-------- STUDY MATERIAL

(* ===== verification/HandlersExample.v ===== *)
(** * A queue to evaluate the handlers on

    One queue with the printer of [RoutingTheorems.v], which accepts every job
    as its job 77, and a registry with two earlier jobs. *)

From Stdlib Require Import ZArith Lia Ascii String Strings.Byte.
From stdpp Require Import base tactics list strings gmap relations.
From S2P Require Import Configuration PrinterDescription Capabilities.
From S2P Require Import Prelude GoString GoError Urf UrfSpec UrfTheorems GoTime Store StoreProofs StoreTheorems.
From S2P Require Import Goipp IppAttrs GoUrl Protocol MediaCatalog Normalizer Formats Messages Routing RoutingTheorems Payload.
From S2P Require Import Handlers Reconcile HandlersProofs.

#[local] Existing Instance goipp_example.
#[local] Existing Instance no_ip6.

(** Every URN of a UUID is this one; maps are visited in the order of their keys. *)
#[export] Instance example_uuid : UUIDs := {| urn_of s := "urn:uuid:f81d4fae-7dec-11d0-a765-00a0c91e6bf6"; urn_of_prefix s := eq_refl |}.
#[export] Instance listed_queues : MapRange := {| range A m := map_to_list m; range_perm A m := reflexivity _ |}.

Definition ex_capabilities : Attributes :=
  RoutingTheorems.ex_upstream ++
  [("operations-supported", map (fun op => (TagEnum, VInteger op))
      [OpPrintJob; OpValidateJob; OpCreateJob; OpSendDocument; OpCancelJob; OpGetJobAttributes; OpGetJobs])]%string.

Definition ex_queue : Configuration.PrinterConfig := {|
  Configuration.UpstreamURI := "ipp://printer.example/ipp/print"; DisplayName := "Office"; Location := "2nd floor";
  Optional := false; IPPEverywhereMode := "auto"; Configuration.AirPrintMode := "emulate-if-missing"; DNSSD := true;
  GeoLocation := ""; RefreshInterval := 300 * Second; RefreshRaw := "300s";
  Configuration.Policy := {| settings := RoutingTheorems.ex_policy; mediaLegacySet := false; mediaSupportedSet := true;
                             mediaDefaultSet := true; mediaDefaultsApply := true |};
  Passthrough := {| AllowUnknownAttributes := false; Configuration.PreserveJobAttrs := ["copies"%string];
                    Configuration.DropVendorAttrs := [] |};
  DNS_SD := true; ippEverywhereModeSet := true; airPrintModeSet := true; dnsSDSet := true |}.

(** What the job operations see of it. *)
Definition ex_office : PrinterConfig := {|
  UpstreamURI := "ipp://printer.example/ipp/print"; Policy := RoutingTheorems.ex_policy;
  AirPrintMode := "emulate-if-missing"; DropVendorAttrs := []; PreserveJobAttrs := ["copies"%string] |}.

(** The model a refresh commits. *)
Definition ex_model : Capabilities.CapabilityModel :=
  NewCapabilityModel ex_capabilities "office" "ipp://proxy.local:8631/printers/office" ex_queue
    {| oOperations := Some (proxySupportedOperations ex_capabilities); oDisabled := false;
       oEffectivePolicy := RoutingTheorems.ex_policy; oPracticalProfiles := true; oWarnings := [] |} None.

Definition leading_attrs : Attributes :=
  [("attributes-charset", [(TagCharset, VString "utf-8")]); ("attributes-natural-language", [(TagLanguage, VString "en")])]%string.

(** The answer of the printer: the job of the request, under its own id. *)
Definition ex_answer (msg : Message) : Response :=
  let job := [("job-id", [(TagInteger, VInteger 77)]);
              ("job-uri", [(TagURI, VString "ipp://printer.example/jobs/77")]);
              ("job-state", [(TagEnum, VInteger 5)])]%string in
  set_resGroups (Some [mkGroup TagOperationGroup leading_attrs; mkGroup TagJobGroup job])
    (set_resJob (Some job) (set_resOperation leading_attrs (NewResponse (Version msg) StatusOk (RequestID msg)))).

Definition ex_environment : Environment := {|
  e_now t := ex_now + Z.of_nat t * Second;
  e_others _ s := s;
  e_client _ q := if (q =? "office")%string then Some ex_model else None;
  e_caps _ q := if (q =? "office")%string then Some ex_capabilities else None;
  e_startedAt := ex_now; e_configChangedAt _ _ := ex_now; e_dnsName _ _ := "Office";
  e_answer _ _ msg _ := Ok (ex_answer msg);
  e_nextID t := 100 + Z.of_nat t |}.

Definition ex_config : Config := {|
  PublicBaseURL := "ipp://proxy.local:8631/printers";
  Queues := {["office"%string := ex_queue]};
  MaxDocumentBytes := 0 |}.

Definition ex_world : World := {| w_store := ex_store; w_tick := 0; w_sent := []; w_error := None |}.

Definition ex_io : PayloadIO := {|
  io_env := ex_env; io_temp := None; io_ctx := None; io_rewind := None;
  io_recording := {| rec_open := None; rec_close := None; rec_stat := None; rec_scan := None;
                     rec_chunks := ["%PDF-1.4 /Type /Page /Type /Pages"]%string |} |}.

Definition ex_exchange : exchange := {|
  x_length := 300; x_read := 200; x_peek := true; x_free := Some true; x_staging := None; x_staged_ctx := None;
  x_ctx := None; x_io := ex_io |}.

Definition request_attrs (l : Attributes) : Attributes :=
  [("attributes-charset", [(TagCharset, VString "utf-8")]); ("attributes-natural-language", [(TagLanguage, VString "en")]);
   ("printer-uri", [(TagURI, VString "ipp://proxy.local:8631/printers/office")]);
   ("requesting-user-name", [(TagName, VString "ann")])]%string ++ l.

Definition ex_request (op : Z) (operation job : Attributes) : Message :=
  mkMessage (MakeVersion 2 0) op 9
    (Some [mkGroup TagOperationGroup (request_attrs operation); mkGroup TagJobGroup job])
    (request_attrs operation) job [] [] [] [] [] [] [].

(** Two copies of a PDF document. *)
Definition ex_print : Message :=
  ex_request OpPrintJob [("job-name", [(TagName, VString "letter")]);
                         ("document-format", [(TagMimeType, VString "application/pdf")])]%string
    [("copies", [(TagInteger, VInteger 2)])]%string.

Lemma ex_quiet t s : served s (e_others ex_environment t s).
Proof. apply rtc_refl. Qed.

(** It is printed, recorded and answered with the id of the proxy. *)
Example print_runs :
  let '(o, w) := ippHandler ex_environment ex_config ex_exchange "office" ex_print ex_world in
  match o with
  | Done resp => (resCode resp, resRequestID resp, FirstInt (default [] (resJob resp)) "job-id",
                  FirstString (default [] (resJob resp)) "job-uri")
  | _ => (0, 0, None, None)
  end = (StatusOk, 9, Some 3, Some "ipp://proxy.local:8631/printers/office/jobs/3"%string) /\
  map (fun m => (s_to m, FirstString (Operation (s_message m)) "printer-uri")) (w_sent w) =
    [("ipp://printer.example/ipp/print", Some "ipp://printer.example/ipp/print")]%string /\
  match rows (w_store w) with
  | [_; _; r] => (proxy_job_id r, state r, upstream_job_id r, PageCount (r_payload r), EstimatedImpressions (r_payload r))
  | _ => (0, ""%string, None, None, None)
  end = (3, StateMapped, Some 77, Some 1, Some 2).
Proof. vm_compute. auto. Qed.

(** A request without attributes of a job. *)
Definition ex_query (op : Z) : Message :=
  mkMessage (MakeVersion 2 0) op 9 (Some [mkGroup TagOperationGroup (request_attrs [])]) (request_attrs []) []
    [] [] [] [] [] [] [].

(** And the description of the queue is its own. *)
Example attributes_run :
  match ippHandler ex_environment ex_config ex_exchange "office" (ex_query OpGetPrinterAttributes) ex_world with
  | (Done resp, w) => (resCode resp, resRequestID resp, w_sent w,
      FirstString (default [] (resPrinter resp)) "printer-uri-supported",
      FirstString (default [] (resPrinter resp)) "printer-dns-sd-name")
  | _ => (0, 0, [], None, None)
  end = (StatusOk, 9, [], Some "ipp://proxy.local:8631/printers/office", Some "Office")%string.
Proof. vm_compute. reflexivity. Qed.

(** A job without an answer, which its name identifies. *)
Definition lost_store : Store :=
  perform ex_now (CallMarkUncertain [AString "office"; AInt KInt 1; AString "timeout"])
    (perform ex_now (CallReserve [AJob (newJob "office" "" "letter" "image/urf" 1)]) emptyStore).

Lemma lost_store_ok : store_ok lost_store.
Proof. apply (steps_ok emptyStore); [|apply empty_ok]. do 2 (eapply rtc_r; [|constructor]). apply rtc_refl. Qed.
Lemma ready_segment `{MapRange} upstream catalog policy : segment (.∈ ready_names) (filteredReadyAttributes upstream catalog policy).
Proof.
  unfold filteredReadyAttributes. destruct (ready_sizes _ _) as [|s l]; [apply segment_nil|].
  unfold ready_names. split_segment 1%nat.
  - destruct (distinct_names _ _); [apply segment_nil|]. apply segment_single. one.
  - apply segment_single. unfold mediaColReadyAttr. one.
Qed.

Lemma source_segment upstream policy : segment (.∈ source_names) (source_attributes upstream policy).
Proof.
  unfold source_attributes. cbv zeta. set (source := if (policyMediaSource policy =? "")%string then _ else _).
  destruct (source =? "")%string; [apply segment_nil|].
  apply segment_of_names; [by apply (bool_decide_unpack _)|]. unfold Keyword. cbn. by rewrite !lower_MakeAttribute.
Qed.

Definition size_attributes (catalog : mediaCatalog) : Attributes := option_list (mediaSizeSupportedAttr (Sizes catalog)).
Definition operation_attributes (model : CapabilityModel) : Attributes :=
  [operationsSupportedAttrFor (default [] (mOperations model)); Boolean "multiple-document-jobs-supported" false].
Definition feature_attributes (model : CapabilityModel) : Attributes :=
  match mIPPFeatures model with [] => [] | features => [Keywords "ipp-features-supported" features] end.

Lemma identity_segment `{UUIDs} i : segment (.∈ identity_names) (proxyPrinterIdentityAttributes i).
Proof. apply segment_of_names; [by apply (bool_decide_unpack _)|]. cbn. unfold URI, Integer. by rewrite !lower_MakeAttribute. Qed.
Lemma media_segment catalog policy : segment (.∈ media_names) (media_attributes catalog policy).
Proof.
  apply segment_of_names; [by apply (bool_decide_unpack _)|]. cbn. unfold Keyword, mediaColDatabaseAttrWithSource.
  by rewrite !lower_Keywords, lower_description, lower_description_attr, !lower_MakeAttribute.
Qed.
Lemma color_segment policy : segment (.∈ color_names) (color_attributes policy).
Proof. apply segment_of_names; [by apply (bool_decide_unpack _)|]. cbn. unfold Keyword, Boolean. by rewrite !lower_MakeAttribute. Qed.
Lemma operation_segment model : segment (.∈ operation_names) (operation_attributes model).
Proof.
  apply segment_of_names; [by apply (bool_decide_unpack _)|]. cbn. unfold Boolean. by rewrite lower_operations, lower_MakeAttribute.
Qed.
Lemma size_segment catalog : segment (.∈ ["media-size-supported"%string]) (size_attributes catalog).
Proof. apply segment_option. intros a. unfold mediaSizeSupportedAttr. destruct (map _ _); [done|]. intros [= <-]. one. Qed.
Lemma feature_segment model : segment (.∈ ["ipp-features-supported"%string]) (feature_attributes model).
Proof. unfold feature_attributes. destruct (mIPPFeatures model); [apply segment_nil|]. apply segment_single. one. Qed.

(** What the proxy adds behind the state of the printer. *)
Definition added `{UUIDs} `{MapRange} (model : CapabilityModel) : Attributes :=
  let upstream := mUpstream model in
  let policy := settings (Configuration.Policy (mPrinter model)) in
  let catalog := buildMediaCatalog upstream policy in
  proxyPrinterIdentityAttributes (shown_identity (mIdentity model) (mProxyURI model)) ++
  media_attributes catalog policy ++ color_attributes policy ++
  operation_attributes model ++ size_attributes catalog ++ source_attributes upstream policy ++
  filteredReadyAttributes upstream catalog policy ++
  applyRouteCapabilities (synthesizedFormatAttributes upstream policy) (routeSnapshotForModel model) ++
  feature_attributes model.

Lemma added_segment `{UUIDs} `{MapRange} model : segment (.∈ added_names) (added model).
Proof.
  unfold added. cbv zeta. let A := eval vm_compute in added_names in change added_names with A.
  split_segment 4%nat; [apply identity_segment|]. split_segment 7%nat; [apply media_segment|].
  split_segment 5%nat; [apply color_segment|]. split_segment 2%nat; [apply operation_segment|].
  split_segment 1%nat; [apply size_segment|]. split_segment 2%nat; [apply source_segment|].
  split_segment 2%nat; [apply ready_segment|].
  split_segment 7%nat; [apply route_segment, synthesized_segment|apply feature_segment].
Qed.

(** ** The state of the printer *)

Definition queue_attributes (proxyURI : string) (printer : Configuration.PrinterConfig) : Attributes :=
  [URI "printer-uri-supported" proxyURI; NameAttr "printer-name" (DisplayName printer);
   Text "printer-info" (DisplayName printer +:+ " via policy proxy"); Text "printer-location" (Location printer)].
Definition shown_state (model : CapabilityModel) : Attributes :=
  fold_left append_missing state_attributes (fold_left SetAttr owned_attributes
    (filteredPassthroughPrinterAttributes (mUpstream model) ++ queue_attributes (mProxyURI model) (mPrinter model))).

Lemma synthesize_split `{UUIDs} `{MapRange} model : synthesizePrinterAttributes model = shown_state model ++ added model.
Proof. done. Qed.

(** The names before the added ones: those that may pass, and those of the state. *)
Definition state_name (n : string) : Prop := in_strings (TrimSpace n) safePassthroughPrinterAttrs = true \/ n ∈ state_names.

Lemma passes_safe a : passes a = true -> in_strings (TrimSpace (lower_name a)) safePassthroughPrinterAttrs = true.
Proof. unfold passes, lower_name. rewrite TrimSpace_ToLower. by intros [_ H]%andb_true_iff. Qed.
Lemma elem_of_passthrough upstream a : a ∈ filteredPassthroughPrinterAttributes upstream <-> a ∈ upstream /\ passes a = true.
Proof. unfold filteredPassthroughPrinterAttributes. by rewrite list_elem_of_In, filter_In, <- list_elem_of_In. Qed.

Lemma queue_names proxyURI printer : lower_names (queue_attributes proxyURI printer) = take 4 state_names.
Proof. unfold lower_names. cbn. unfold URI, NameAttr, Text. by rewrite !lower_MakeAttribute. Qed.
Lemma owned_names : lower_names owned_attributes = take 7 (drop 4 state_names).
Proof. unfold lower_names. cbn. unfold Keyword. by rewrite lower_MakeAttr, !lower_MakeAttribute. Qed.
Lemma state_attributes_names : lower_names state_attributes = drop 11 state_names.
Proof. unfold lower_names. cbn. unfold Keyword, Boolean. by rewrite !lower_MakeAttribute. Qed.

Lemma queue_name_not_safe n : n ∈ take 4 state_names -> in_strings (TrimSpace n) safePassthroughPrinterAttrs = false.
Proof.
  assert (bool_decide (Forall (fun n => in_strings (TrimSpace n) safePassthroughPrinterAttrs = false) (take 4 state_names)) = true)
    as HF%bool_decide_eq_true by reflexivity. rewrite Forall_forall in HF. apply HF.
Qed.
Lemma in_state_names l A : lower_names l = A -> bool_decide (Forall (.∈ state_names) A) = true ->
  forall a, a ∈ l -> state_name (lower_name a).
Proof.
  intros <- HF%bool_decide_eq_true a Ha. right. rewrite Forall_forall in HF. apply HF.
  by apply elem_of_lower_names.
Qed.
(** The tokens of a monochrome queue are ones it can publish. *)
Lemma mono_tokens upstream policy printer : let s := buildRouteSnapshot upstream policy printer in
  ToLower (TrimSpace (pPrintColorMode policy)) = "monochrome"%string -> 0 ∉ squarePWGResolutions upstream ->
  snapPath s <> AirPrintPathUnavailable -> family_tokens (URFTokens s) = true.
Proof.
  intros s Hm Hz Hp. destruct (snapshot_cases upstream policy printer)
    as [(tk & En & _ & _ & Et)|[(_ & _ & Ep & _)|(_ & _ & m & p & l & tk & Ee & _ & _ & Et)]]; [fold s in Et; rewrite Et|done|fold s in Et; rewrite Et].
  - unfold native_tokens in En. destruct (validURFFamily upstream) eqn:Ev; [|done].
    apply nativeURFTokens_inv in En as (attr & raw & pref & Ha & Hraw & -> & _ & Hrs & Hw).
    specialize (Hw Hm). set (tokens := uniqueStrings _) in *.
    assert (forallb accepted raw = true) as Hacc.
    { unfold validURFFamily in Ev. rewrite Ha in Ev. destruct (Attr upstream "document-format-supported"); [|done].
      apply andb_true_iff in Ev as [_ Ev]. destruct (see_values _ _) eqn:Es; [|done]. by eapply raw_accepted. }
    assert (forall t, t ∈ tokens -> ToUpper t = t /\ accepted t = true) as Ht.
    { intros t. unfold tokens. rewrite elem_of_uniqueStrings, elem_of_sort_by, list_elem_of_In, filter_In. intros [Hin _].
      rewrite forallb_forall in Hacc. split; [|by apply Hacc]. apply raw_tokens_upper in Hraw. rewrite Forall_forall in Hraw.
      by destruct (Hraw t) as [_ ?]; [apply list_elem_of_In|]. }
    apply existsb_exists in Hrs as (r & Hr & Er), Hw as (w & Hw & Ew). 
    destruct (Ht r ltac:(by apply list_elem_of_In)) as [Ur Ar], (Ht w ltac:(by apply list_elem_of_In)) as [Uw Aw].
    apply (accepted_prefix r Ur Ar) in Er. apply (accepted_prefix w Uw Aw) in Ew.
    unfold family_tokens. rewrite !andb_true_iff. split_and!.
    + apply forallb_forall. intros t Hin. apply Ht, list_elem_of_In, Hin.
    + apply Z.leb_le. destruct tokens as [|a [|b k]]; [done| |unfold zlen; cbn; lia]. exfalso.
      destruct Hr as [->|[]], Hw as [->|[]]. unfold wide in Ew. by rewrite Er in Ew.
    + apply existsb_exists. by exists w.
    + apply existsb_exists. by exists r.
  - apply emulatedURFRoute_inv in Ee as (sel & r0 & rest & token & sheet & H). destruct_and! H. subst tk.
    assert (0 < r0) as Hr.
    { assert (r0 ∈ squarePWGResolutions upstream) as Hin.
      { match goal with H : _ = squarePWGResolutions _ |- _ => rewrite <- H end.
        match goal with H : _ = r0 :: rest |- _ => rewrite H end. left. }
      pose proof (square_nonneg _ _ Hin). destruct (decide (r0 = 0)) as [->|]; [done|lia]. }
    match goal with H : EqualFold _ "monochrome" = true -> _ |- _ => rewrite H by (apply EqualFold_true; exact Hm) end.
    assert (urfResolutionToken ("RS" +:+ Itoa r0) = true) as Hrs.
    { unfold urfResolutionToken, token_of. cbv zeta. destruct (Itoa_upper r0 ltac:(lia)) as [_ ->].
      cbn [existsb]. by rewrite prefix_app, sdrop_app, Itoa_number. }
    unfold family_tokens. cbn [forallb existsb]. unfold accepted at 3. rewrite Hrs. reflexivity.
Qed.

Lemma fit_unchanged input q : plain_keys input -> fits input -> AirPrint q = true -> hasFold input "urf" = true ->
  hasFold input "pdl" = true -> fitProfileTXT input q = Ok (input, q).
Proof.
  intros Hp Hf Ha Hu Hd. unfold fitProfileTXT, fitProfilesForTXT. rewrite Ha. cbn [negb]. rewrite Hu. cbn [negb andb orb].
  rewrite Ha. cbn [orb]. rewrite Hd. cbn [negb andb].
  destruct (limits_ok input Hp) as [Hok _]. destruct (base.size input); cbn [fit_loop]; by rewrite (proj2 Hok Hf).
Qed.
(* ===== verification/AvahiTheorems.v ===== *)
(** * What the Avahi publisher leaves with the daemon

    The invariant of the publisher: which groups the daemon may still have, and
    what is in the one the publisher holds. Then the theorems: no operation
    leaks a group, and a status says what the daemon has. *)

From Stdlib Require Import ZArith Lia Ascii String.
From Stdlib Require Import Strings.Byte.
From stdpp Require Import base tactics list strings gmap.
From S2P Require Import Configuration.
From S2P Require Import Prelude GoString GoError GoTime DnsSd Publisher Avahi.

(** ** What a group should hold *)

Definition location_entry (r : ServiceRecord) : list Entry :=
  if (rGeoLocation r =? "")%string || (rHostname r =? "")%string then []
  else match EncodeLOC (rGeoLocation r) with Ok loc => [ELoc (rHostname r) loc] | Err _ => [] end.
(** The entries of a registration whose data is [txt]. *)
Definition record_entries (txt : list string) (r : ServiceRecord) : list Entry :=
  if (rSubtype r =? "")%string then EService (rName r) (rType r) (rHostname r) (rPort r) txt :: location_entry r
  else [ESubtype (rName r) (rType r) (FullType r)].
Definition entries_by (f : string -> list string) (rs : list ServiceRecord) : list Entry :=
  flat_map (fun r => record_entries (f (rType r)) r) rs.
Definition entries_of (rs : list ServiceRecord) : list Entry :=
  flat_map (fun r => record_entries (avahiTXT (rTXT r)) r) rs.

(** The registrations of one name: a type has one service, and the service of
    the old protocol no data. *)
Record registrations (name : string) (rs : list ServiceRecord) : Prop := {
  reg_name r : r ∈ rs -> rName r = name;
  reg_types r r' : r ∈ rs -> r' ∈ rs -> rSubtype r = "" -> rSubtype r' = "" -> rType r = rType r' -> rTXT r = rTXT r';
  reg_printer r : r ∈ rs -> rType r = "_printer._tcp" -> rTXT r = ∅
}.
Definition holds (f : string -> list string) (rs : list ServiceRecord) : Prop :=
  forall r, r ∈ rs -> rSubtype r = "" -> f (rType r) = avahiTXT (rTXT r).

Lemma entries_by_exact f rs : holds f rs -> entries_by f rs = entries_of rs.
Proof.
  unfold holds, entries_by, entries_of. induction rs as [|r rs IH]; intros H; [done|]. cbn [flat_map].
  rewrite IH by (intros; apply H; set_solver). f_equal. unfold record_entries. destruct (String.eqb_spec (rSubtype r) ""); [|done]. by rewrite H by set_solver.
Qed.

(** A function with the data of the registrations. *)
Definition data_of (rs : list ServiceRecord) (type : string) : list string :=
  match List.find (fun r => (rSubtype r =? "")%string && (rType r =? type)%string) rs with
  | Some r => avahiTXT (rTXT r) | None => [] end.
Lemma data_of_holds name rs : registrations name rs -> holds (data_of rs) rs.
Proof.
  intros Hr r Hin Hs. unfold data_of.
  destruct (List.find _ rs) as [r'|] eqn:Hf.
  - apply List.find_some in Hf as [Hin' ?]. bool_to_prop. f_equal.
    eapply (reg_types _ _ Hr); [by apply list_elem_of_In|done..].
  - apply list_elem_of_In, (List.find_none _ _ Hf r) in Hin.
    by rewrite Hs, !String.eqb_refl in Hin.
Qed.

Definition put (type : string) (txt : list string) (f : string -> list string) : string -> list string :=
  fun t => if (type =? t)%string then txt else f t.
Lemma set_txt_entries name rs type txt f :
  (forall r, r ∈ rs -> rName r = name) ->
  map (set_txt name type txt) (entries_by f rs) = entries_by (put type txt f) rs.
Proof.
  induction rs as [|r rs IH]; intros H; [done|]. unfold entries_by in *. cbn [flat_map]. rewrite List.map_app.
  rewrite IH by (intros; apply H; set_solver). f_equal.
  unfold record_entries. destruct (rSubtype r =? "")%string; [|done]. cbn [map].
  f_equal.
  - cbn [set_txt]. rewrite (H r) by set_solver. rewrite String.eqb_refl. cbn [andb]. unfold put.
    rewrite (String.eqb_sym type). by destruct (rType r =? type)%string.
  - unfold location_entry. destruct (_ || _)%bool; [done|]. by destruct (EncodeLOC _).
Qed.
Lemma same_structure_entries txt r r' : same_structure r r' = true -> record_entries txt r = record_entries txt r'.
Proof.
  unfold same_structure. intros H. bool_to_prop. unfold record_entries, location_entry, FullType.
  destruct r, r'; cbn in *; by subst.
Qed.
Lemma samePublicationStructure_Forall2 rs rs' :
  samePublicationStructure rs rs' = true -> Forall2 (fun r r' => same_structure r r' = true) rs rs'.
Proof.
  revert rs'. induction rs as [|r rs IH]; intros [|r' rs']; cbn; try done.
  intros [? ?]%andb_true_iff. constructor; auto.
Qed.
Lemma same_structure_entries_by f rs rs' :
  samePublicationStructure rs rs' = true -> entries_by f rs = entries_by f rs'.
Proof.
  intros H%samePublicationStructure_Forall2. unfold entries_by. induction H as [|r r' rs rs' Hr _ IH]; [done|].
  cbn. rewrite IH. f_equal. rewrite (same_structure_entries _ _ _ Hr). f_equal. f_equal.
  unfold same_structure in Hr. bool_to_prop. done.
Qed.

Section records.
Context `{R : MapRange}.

----------------

From the material above, copy out every line bearing the string "assert".

[ANSWER]:
  assert (bool_decide (Forall (fun n => in_strings (TrimSpace n) safePassthroughPrinterAttrs = false) (take 4 state_names)) = true)
    assert (forallb accepted raw = true) as Hacc.
    assert (forall t, t ∈ tokens -> ToUpper t = t /\ accepted t = true) as Ht.
    assert (0 < r0) as Hr.
    { assert (r0 ∈ squarePWGResolutions upstream) as Hin.
    assert (urfResolutionToken ("RS" +:+ Itoa r0) = true) as Hrs.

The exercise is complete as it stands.